The Overpass API works as intended here.
To get back to the geometry for problem. In absence of an explicit linking of versions, the ways and nodes effectively get linked via the timestamps.
In particular, this is a well-defined and well understandable concept. The geometry of a way at a given timestamp is then computed from the coordinates of the latest versions of the referenced nodes that were already in place at that timestamp.
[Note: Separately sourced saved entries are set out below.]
(** * rename_files.py: project-number prefixing of document file names

    A shallow embedding of [src/rename_files.py] and the properties its
    specification states about it.

    Data model.
    - A Python [str] is a sequence of code points: [str := list N].  Python
      strings may hold lone surrogates (U+D800..U+DFFF, which is how
      undecodable file-name bytes are represented); [str.encode('utf-8')]
      raises [UnicodeEncodeError] on them, and so does [encode] below.
    - A [bytes] object is a list of byte values, again [list N].
    - A Python [int] is a [Z].
    - A [dict] is iterated in insertion order by the program, so it is an
      association list whose keys are pairwise distinct.
    - A function that may raise returns a [res]; the [while] loop of
      [truncate_filename] may run for ever, so that function takes fuel
      and answers [None] when the fuel is used up. *)

From Stdlib Require Import List NArith ZArith Bool Lia.
Import ListNotations.

(** ** Strings, exceptions *)

Definition char := N.
Definition str := list char.
Definition byte := N.
Definition bytes := list byte.

Inductive exn : Type :=
| UnicodeEncodeError
| StopIteration.

Inductive res (A : Type) : Type :=
| Ok (a : A)
| Raise (e : exn).

Arguments Ok {A} a.
Arguments Raise {A} e.

Definition bind {A B : Type} (r : res A) (k : A -> res B) : res B :=
  match r with
  | Ok a => k a
  | Raise e => Raise e
  end.

Notation "x <- r ;; k" := (bind r (fun x => k))
  (at level 61, r at next level, right associativity).

(** Python's [len] as an [int]. *)
Definition len {A : Type} (l : list A) : Z := Z.of_nat (length l).

(** [a == b] on strings. *)
Fixpoint str_eqb (a b : str) : bool :=
  match a, b with
  | [], [] => true
  | x :: a', y :: b' => N.eqb x y && str_eqb a' b'
  | _, _ => false
  end.

(** [a.startswith-like] prefix test, used by the substring test. *)
Fixpoint is_prefix (a b : str) : bool :=
  match a, b with
  | [], _ => true
  | x :: a', y :: b' => N.eqb x y && is_prefix a' b'
  | _ :: _, [] => false
  end.

(** [a in b] on strings: [a] occurs in [b] as a contiguous run. *)
Fixpoint str_in (a b : str) : bool :=
  is_prefix a b ||
  match b with
  | [] => false
  | _ :: b' => str_in a b'
  end.

(** ** UTF-8 *)

Module UTF8.

Definition is_surrogate (c : char) : bool :=
  (N.leb 0xD800 c) && (N.leb c 0xDFFF).

Definition cont (c : char) (shift : N) : byte :=
  N.lor 0x80 (N.land (N.shiftr c shift) 0x3F).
In contrast, if you were to allow multiple different coordinates for nodes in the same second then you forego geometry of ways at all. An example:
<node id="1001" lat="50.1" lon="1.1"
version="1" timestamp="2024-03-01T07:00:00Z"/>
<node id="1001" lat="50.1" lon="1.2"
version="2" timestamp="2024-03-01T08:11:12Z"/>
<node id="1001" lat="50.1" lon="1.3"
version="3" timestamp="2024-03-01T08:11:12Z"/>
<node id="1002" lat="50.2" lon="1.1"
version="1" timestamp="2024-03-01T07:00:00Z"/>
<node id="1002" lat="50.2" lon="1.2"
version="2" timestamp="2024-03-01T08:11:12Z"/>
<node id="1002" lat="50.2" lon="1.3"
version="3" timestamp="2024-03-01T08:11:12Z"/>
<way id="100" version="1" timestamp="2024-03-01T07:00:00Z">
<nd ref="1001"/>
<nd ref="1002"/>
</way>
Now, if you would base geometry on node version, had the way at any point in time
- a geometry
(50.1 1.2) (50.2 1.3)
based on applying 1001v2 then 1002v3 or
- a geometry
(50.1 1.3) (50.2 1.2)
based on applying 1002v2 then 1001v3 or
- some random rules to skip some node versions, denying the existence of any of these two intermediate states?
OTOH changesets are on a semantic level a group of changes that the human user decided to be belonging together. The community more than once has even urged people to give a meaningful comment on every changeset.
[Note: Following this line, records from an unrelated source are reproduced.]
(** X7. In MPPT mode the direction sub-loop runs at most once per second:
    with [d] ms gone by since it last ran, [d < 2^32], the target, the
    direction, the stored power and the timer are left alone when
    [d < 1000], and otherwise they are those the direction sub-loop gives,
    with the timer restarted; this holds across the overflow of [millis()]. *)
Theorem tracker_timers (cfg : Config) (st : State) (t d : Z) :
  lastMppt st = t mod 2 ^ 32 -> clock st = t + d -> 0 <= d < 2 ^ 32 ->
  (d < 1000 ->
   targetPanelVoltage (mppt_branch cfg st) = targetPanelVoltage st /\
   trackingDownwards (mppt_branch cfg st) = trackingDownwards st /\
   outputPowerPrevious (mppt_branch cfg st) = outputPowerPrevious st /\
   lastMppt (mppt_branch cfg st) = lastMppt st) /\
  (1000 <= d ->
   targetPanelVoltage (mppt_branch cfg st) = targetPanelVoltage (direction_subloop cfg st) /\
   trackingDownwards (mppt_branch cfg st) = trackingDownwards (direction_subloop cfg st) /\
   outputPowerPrevious (mppt_branch cfg st) = outputPower st /\
   lastMppt (mppt_branch cfg st) = (t + d) mod 2 ^ 32).
Proof.
  intros Hl Hc Hd. unfold mppt_branch, convergence_subloop. cbv zeta.
  assert (Hm : millis st = (t + d) mod 2 ^ 32)
    by (unfold millis; rewrite Hc; reflexivity).
  assert (Hu : usub (millis (set_controlMode MPPT st))
                 (lastMppt (set_controlMode MPPT st)) = d).
  { change (usub (millis st) (lastMppt st) = d).
    rewrite Hm, Hl. apply usub_elapsed, Hd. }
  rewrite Hu. split; intros H.
  - apply Z.leb_gt in H. rewrite H.
    match goal with |- context [if ?c then _ else _] => destruct c end;
      state_norm; split_all; reflexivity.
  - apply Z.leb_le in H. rewrite H.
    set (s0 := set_lastMppt (millis (set_controlMode MPPT st)) (set_controlMode MPPT st)).
    assert (E1 : targetPanelVoltage (direction_subloop cfg s0)
                 = targetPanelVoltage (direction_subloop cfg st))
      by (rewrite !direction_subloop_target; reflexivity).
    assert (E2 : trackingDownwards (direction_subloop cfg s0)
                 = trackingDownwards (direction_subloop cfg st))
      by (rewrite !direction_subloop_direction; reflexivity).
    pose proof (proj2 (direction_subloop_power cfg s0)) as E3.
    destruct (direction_subloop_frame cfg s0)
      as (_ & _ & _ & _ & _ & _ & _ & _ & _ & _ & _ & _ & E4 & _).
    cbv zeta in E4.
    assert (E5 : lastMppt s0 = (t + d) mod 2 ^ 32) by exact Hm.
    match goal with |- context [if ?c then _ else _] => destruct c end;
      cbn [targetPanelVoltage trackingDownwards outputPowerPrevious lastMppt
           set_pwm set_lastCalc];
      rewrite E1, E2, E3, E4, E5; split_all; reflexivity.
Qed.

Lemma tracker_timers_witness :
  let cfg := default_config MHz16 in
  let st := delay 999 init in
  targetPanelVoltage (mppt_branch cfg st) = targetPanelVoltage st.
Proof.
  intros cfg st.
  refine (proj1 (proj1 (tracker_timers cfg st 0 999 _ _ _) _));
    first [reflexivity | lia].
Defined.

(** X8. In MPPT mode the accumulator is corrected at most once per 50 ms:
    with [d] ms gone by since the last correction, [d < 2^32], [pwm] is left
    alone when [d < 50] and otherwise lowered by the distance of the panel
    voltage from the target in force after this call, with the timer
    restarted. *)
Theorem convergence_every_50ms (cfg : Config) (st : State) (t d : Z) :
  lastCalc st = t mod 2 ^ 32 -> clock st = t + d -> 0 <= d < 2 ^ 32 ->
  (d < 50 -> pwm (mppt_branch cfg st) = pwm st) /\
  (50 <= d ->
   pwm (mppt_branch cfg st)
   = (pwm st - (targetPanelVoltage (mppt_branch cfg st) - inputVoltage st))%F /\
   lastCalc (mppt_branch cfg st) = (t + d) mod 2 ^ 32).
Proof.
  intros Hl Hc Hd.
  assert (Hm : millis st = (t + d) mod 2 ^ 32)
    by (unfold millis; rewrite Hc; reflexivity).
  assert (Hu : usub (millis st) (lastCalc st) = d)
    by (rewrite Hm, Hl; apply usub_elapsed, Hd).
  unfold mppt_branch, convergence_subloop. cbv zeta.
  set (s0 := set_controlMode MPPT st).
  set (s1 := if 1000 <=? usub (millis s0) (lastMppt s0)
             then direction_subloop cfg (set_lastMppt (millis s0) s0) else s0).
  assert (F : millis s1 = millis st /\ lastCalc s1 = lastCalc st /\
              pwm s1 = pwm st /\ inputVoltage s1 = inputVoltage st).
  { subst s1. destruct (1000 <=? usub (millis s0) (lastMppt s0)).
    - destruct (direction_subloop_frame cfg (set_lastMppt (millis s0) s0))
        as (_ & F2 & _ & _ & _ & _ & _ & _ & _ & _ & F11 & _ & _ & F14 & _ & F16 & _).
      cbv zeta in *. set (x := set_lastMppt (millis s0) s0) in *.
      unfold millis. rewrite F16, F14, F11, F2. repeat split.
    - repeat split. }
  clearbody s1. destruct F as (F1 & F2 & F3 & F4).
  rewrite F1, F2, Hu. split; intros H.
  - apply Z.leb_gt in H. rewrite H. exact F3.
  - apply Z.leb_le in H. rewrite H.
    cbn [pwm set_pwm set_lastCalc targetPanelVoltage inputVoltage lastCalc].
    rewrite F3, F4, Hm. split; reflexivity.
Qed.

Lemma convergence_every_50ms_witness :
  let cfg := default_config MHz16 in
  let st := delay 49 init in
  pwm (mppt_branch cfg st) = pwm st.
Proof.
  intros cfg st.
  refine (proj1 (convergence_every_50ms cfg st 0 49 _ _ _) _);
    first [reflexivity | lia].
Defined.

(** ** The mode conditions *)

(** X9. The conditions of the CV, CC and BP branches exclude one another,
    so the order of the chain decides nothing: each of these modes is
    selected exactly when its own condition holds, and MPPT exactly when
    none does. *)
Theorem mode_selected_iff_condition (cfg : Config) (st : State) :
  (controlMode (controllers cfg st) = CV <-> cv_pred cfg st = true) /\
  (controlMode (controllers cfg st) = CC <-> cc_pred cfg st = true) /\
  (controlMode (controllers cfg st) = BP <-> bp_pred cfg st = true) /\
  (controlMode (controllers cfg st) = MPPT <->
   cv_pred cfg st = false /\ cc_pred cfg st = false /\ bp_pred cfg st = false).
Proof.
  rewrite controllers_mode.
  destruct (mode_predicates_disjoint cfg st) as [D1 D2].
  destruct (cv_pred cfg st) eqn:E1.
  - destruct (D1 eq_refl) as [-> ->].
    unfold CV, CC, BP, MPPT; intuition congruence.
  - destruct (cc_pred cfg st) eqn:E2.
    + rewrite (D2 eq_refl).
      unfold CV, CC, BP, MPPT; intuition congruence.
    + destruct (bp_pred cfg st);
        unfold CV, CC, BP, MPPT; intuition congruence.
Qed.

Lemma eqb_not_lt (x y : float) :
  SFeqb x y = true -> (x < y)%F = false /\ (x > y)%F = false.
Proof.
  unfold SFeqb, lt, gt, SFltb. rewrite (SFcompare_antisym x y).
  destruct (SFcompare x y) as [[]|]; cbn; intros; try discriminate.
  split; reflexivity.
Qed.

(** X10. An output current above the limit with the output voltage equal to
    the target meets neither the CC condition (voltage below target) nor the
    BP condition (voltage above target): the chain selects MPPT, and the
    accumulator gets the MPPT arithmetic, with no current limiting. *)
Theorem overcurrent_at_target_voltage_is_mppt (cfg : Config) (st : State) :
  (outputCurrent st > maxOutputCurrent cfg)%F = true ->
  SFeqb (outputVoltage st) (targetOutputVoltage st) = true ->
  controlMode (controllers cfg st) = MPPT /\
  pwm (controllers cfg st) = mode_pwm cfg MPPT st.
Proof.
  intros Hc He. apply eqb_not_lt in He as [H1 H2].
  assert (E1 : cv_pred cfg st = false).
  { unfold cv_pred. apply andb_false_iff. right.
    destruct (outputCurrent st <= maxOutputCurrent cfg)%F eqn:E; [|reflexivity].
    apply le_not_gt in E. congruence. }
  assert (E2 : cc_pred cfg st = false)
    by (unfold cc_pred; rewrite H1; apply andb_false_r).
  assert (E3 : bp_pred cfg st = false)
    by (unfold bp_pred; rewrite H2; apply andb_false_r).
  assert (Hm : controlMode (controllers cfg st) = MPPT)
    by (rewrite controllers_mode, E1, E2, E3; reflexivity).
  split; [exact Hm|].
  rewrite (controllers_run cfg st) at 1. rewrite Hm. apply run_mode_pwm.
Qed.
How likely is it that a user is shaping two groups of changes in parallel and completing them at the same moment? The much more likely course of events is that the user has completed one changeset and the next one then seconds to minutes later, and only artifacts of the upload process might result in this situation. Or an editor that disregards the rules for good changesets.
In fact, only StreetComplete exhibits that behaviour. In every other editor, the human users apparently work on one task after, properly comment the changesets, and have no need to upload multiple changesets in the same second.
There is zero priority to implement a StreetComplete changesets special mode in Overpass which, as a severe side effect, make it much harder to explain the data model to fellow mappers and data users for no real benefit.